By studying the genotypic, phenotypic and environmental correlation it has been observed that in all the case pods/plant and harvest index were a significantly positive correlation with seed yield, hence the above study those traits can be chosen for the selection of desired genotypes. In the case of genotypic and phenotypic correlation, the traits like plant height and 100 seed weight have a significant positive correlation with seed yield; thus, those characters are idle to select desired genotypes.
Path coefficient analysis
The residual effect is 0.268 (Table 6) suggests that it is in the range of moderate, which indicates that some more characters contribute to grain yield that needs to be studied.

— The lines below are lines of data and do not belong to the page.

(** Physical registers a program already uses are not reserved: R128 is
    given R0 while R0 is still live, so the sum R0 + R128 of the source becomes
    R0 + R0. *)
Theorem allocate_clobbers_low_registers :
  let insts := [select_mov 0 5; select_mov 128 6; select_add_i32 7 0 128] in
  exists nregs, allocate insts =
    Ok ([select_mov 0 5; select_mov 0 6; select_add_i32 7 0 0], nregs).
Proof. simpl. eexists. vm_compute. reflexivity. Qed.
#[local] Instance reference_reader_spec : ElfReaderSpec.
Proof.
  intros data _. eexists _, [], (reference_section data <$> seq 1 (shnum data - 1)). split; [reflexivity|]. split; [reflexivity|]. split; [reflexivity|].
  split; [constructor|]. split; [by rewrite length_fmap, length_seq|].
  intros k s Hk. rewrite list_lookup_fmap in Hk. apply fmap_Some in Hk as (i & Hi & ->).
  apply lookup_seq in Hi as [-> _]. split_and!; [|done|done|done].
  intros name Hc Hcs. cbn [es_name reference_section]. f_equal. by apply cstr_at_read.
Qed.

#[local] Instance section_order_lists : SectionOrder := {
  section_iter := map_to_list;
  section_iter_perm := fun m => reflexivity (map_to_list m);
}.


(** ** The test on raw bytes *)

(** A built file passes. *)
Lemma built_is_cubin {E} m cubin texts :
  build_cubin_from_module m = Ok cubin -> encode_kernels m = Ok texts -> (Z.of_nat (length cubin) < 2 ^ 63)%Z ->
  (Z.of_nat (5 + 3 * length (kernels m)) < 0xff00)%Z -> @is_cubin E cubin = Ok true.
Proof.
  intros Hb Ht Hlen Hcount.
  destruct (built_shape m cubin texts Hb Ht Hlen Hcount) as (body & rest & -> & _). reflexivity.
Qed.

(** The test reads the machine field past the length it checked: it panics
    exactly on inputs of 16 to 19 bytes that start like a little-endian ELF64
    file. *)
Theorem is_cubin_panics {E} data :
  @is_cubin E data = Panic <->
  16 <= length data < 20 /\ take 4 data = ELFMAG /\ data !! 4 = Some 2%Z /\ data !! 5 = Some 1%Z.
Proof.
  unfold is_cubin, byte_at. destruct (Nat.ltb_spec (length data) 16) as [Hl|Hl].
  { split; [discriminate|lia]. }
  destruct (lookup_lt_is_Some_2 data 4 ltac:(lia)) as [b4 H4].
  destruct (lookup_lt_is_Some_2 data 5 ltac:(lia)) as [b5 H5]. rewrite H4, H5.
  case_bool_decide as Hm; [by split; [discriminate|intros (_ & ? & _)]|].
  cbn [unwrap mbind outcome_bind]. case_bool_decide as E4; [by split; [discriminate|intros (_ & _ & [= ->] & _)]|].
  case_bool_decide as E5; [by split; [discriminate|intros (_ & _ & _ & [= ->])]|].
  subst. destruct (decide (length data < 20)) as [H20|H20].
  - rewrite (lookup_ge_None_2 data 19) by lia. split; [done|]. intros _. destruct (data !! 18); reflexivity.
  - destruct (lookup_lt_is_Some_2 data 18 ltac:(lia)) as [b18 ->].
    destruct (lookup_lt_is_Some_2 data 19 ltac:(lia)) as [b19 ->]. cbn [unwrap mbind outcome_bind].
    split; [by case_bool_decide|lia].
Qed.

The data revealed (Table 6) that 50% flowering (0.038), plant height (0.243), branches/plant (0.163), pods/plant (0.342), pod length (0.279), 100 seed weight (0.096) and harvest index (0.531) have positive direct effect on seed yield per plant which indicates that they are the main contributors to yield. These characters also produce positive effects of different magnitude when the correlations of most characteristics with seed yield. Similar direct and indirect effects were reported by Mekonnen et al., (2014), Nath et al., (2014), Singh and Srivastava (2013), Nimbalkar et al., (2017), Tadesse et al., (2016), Rajkumar et al., (2014).
By studying the above statement, it can say that the traits 50% flowering, plant height, branches/plant, pods/plant, pod length, 100 seed weight and harvest index have a positive direct effect on seed yield; thus those traits can be used for selection of desired genotypes.